__Work required__
Please return all lines in the listing holding the word "repository".

__Given records__
'''
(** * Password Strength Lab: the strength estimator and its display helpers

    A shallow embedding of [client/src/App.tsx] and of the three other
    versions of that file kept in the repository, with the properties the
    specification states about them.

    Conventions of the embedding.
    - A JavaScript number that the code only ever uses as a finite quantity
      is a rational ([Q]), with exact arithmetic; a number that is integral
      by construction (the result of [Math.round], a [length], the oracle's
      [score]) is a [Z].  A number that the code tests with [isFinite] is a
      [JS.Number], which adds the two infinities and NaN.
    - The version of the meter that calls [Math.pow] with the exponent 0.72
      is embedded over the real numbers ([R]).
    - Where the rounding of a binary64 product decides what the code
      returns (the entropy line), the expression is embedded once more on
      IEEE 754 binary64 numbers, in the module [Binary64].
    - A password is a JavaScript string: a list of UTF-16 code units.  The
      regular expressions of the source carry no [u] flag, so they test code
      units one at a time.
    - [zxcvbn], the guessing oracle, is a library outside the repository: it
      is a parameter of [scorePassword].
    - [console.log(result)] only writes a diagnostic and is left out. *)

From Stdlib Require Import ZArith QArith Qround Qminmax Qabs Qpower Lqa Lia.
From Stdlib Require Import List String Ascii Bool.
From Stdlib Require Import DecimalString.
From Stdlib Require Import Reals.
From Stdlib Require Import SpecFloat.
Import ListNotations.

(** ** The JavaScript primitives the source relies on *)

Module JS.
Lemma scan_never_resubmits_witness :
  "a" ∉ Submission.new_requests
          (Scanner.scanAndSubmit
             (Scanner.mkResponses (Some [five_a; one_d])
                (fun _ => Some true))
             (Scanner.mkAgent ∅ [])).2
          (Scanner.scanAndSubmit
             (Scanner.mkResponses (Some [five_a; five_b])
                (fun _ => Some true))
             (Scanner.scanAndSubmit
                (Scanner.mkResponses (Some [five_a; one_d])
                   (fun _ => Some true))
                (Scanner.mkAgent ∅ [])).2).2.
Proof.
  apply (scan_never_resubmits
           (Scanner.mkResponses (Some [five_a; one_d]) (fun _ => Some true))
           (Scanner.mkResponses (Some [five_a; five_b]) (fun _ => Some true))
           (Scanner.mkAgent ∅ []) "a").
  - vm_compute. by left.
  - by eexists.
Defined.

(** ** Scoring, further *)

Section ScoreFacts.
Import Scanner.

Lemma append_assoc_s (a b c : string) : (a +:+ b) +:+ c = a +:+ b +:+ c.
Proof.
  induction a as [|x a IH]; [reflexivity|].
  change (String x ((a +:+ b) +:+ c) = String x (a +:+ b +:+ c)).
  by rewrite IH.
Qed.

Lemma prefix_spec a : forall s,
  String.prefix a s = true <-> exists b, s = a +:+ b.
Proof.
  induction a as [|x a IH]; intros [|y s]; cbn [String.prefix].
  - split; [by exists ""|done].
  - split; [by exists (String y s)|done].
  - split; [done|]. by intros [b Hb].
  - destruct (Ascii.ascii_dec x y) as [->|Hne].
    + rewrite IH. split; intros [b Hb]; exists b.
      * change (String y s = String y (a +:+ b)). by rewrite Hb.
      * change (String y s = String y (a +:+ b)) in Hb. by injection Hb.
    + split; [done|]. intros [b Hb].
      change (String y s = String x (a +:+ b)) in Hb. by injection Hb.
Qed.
'''
'''
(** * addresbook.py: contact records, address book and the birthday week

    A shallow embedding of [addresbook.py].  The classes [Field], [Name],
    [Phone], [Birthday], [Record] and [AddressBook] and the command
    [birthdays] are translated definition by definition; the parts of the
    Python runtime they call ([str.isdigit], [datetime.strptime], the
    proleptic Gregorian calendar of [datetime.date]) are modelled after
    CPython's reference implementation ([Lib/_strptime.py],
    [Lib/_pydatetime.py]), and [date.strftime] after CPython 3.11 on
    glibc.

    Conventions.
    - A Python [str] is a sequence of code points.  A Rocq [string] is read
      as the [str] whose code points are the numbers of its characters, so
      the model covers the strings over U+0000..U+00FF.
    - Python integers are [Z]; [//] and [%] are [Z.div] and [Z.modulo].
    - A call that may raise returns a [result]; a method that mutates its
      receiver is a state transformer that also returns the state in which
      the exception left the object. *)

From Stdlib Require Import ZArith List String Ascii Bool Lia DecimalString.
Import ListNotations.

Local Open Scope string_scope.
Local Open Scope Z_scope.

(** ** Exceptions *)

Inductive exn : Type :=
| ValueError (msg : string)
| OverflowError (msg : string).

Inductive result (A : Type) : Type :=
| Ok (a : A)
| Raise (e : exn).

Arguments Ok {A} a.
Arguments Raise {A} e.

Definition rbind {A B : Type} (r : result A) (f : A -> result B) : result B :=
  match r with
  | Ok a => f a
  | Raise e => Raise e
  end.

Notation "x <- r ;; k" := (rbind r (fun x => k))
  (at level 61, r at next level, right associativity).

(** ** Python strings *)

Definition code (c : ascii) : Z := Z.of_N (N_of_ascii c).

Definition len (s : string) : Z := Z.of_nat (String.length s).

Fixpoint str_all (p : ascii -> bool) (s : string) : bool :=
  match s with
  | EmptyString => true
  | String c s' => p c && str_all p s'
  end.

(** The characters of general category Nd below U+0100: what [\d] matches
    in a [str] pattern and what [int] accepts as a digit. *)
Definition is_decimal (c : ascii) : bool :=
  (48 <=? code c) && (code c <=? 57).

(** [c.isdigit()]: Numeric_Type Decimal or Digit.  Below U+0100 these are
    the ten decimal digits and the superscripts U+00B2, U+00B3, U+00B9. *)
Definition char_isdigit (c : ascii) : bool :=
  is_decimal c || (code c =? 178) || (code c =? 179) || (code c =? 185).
'''
'''
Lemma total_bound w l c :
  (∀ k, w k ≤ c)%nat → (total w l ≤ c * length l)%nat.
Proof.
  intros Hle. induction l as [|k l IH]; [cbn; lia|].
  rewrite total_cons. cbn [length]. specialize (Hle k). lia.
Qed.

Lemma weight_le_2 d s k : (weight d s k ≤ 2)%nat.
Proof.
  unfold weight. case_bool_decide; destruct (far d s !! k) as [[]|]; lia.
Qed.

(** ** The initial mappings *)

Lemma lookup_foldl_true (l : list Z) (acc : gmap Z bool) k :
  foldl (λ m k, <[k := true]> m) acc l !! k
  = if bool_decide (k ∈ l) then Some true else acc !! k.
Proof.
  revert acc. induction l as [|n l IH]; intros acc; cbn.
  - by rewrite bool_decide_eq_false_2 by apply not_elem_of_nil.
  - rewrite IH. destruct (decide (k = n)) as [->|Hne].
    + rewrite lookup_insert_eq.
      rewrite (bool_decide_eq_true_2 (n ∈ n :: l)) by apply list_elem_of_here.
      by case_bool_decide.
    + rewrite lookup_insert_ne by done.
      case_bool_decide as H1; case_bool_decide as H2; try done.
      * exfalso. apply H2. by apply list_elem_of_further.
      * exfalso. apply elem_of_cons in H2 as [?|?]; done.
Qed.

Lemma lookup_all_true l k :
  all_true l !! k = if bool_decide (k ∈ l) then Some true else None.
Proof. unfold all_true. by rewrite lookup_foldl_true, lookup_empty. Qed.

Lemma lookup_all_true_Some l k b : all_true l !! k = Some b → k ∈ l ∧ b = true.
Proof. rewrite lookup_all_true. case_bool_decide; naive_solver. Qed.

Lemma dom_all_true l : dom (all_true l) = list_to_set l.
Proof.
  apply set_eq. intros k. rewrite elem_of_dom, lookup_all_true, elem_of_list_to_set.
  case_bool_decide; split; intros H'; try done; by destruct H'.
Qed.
'''
__Solution for this problem__
    versions of that file kept in the repository, with the properties the
    - [zxcvbn], the guessing oracle, is a library outside the repository: it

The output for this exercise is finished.